Impact! draws on three key findings from the online bullying study: first, that youth do intervene when they witness cyberbullying but need more support to do so effectively; second, that efforts to get youth to intervene have to take specific motivations and barriers into account; and finally, that youth are strongly influenced both by their personal morals and by social norms in deciding whether and how to intervene.

We chose the title “Impact” for two reasons: first, to make the point that online meanness and cruelty – even if it’s “just a joke” or “just drama” – can have serious consequences; and second, to help students understand that they can have an impact when they witness cyberbullying.  

One of the study’s key findings was that a significant number of youth want to intervene when they witness cyberbullying, but the number of those who actually do this is significantly lower. When we asked students why they were sometimes reluctant to intervene, a frequently response was that “it is not about me.”

Relationships can also make a situation more complicated: half of students also said that they sometimes chose not to intervene if they weren’t sure what they were witnessing was bullying or drama. “Drama” is often used by older youth to distinguish between bullying – which many teens think is something that only younger kids do – and the kind of conflict that they engage in, especially online. If teens see a situation as being drama rather than bullying, they may not want to interfere because it’s not considered really serious, for instance, or because it’s not seen as being the business of those who aren’t involved.  Classifying bullying as drama isn’t only a barrier to intervention: it can also lead to a very painful situation where youth have ties to both parties involved and are reluctant to take sides or risk making things worse by disturbing the “balance of power.”

These two reasons for not intervening, that “it’s not about me” and “it’s just drama,” are closely connected to moral disengagement and a lack of empathy online. Some aspects of digital communication can lead to “empathy traps,” which prevent youth from feeling empathy in situations where they normally would. Although what happens online can have real consequences, there can still be a sense that it’s not “really real,” and the lack of sensory feedback can make us less likely to recognize how other people are feeling when we’re online. Because these situations typically occur when we’re sitting still and concentrating on a screen, we may even have trouble identifying our own emotions.

Based on what we’ve learned from youth, we’ve designed Impact! to directly confront attitudes like these through posters and tip sheets that make clear the idea that cyberbullying does do harm – even when that harm may not immediately visible – and that it’s everyone’s responsibility to do something about it.

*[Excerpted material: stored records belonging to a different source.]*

(** A copy of a child: taken, or memory ran out. *)
Lemma merge_child_top merge b c a1 xs ys o :
  wf b -> wf a1 -> type a1 = cJSON_Object -> child a1 = xs ++ c :: ys ->
  (forall bc, key c ≫= item_of b = Some bc -> keeps merge c bc) ->
  (exists o', merge_child (merge c) c b a1 o = (false, a1, o') /\ o <> []) \/
  (exists o', merge_child (merge c) c b a1 o = (true, set_child a1 (xs ++ take_value b c :: ys), o') /\ (o = [] -> o' = [])).
Proof.
  intros Hb Ha1 Ht Hcs Hkeep. destruct (wf_object a1 Ha1 Ht) as [Hnames Hnd]. rewrite Hcs in Hnames, Hnd.
  apply Forall_app in Hnames as [_ Hnames]. apply Forall_cons in Hnames as [[k Hk] _].
  pose proof (position_of_here k xs c ys Hk Hnd) as Hp. rewrite <- Hcs in Hp.
  destruct (merge_child_step merge c b a1 o k (length xs) c Hb Ha1 Hk Hp) as [?|(o' & Hm & Ho)].
  - rewrite Hcs. apply list_lookup_middle. done.
  - intros bc Hbc. apply Hkeep. by rewrite Hk.
  - by left.
  - right. exists o'. rewrite Hm, Hcs. split; [|done]. unfold take_value. rewrite Hk. cbn [mbind option_bind].
    by rewrite insert_app_r_alt, Nat.sub_diag by lia.
Qed.

Lemma merge_children_top merge b : wf b -> forall ys xs a1 o,
  wf a1 -> type a1 = cJSON_Object -> child a1 = xs ++ ys ->
  Forall (fun c => forall bc, key c ≫= item_of b = Some bc -> keeps merge c bc) ys ->
  exists ok n o', merge_children merge b ys a1 o =
      (ok, set_child a1 (xs ++ (take_value b <$> take n ys) ++ drop n ys), o') /\ (n <= length ys)%nat /\
    (o = [] -> n = length ys /\ o' = []).
Proof.
  intros Hb. induction ys as [|c ys IH]; intros xs a1 o Ha1 Ht Hcs Hall.
  - exists true, 0%nat, o. cbn. rewrite app_nil_r in *. rewrite <- Hcs, set_child_same. done.
  - apply Forall_cons in Hall as [Hc Hall]. cbn [merge_children].
    destruct (merge_child_top merge b c a1 xs ys o Hb Ha1 Ht Hcs Hc) as [(o' & -> & Ho)|(o1 & -> & Ho1)]; cbn [negb].
    + exists false, 0%nat, o'. split; [|split; [lia|done]]. cbn. rewrite <- Hcs. by rewrite set_child_same.
    + set (a2 := set_child a1 (xs ++ take_value b c :: ys)).
      assert (Hw2 : wf a2).
      { pose proof (wf_children a1 Ha1) as Hw. rewrite Hcs in Hw. apply Forall_app in Hw as [Hxs Hcys].
        apply Forall_cons in Hcys as [Hwc Hys]. apply wf_set_child; [done| |].
        - rewrite Hcs, !fmap_app, !fmap_cons. by rewrite take_value_key.
        - apply Forall_app. split; [done|]. apply Forall_cons. split; [by apply take_value_wf|done]. }
      destruct (IH (xs ++ [take_value b c])%list a2 o1 Hw2 Ht) as (ok & n & o2 & Hm & Hn & Ho2); [cbn; by rewrite <- app_assoc|done|].
      exists ok, (S n), o2. rewrite Hm. unfold a2. rewrite set_child_twice, <- app_assoc. split; [done|].
      split; [cbn; lia|]. intros Ho. destruct (Ho2 (Ho1 Ho)) as [-> ->]. done.
Qed.

Lemma keeps_below cs a b : wf a -> wf b -> fits a b -> type a = cJSON_Object ->
  Forall (fun c => forall bc, key c ≫= item_of b = Some bc -> keeps (MergeNode cs) c bc) (child a).
Proof.
  intros Ha Hb Hf Ht. apply Forall_forall. intros c Hc bc Hbc. apply MergeNode_keeps.
  - by apply (proj1 (Forall_forall _ _) (wf_children a Ha)).
  - apply bind_Some in Hbc as (k & _ & Hbc). apply (proj1 (Forall_forall _ _) (wf_children b Hb)), (item_of_child b k bc Hbc).
  - by apply (proj1 (Forall_forall _ _) (fits_object a b Hf Ht)).
Qed.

The centrepiece of the Impact! program is an interactive resource that guides youth through their decision-making process by asking questions such as “Is it clear who’s the bully and who’s the target?” and “Do you think the target being threatened or in danger right now?” We designed this tool specifically to be mobile-friendly, so that youth can actually turn to it for help when they witness cyberbullying, but it is also the base for a classroom lesson that allows students to rehearse and role-play different scenarios as well. Because anti-bullying efforts are most effective when they take a whole-community approach, we have also produced parent materials to make sure that students are getting the same message, and the same support, at home.

One of the worst things about bullying is that it can make those who experience it, both as targets and as witnesses, feel helpless. But the good news is that doesn’t have to be this way, and our new resource is here to help youth see that they can – and should – make an impact on cyberbullying.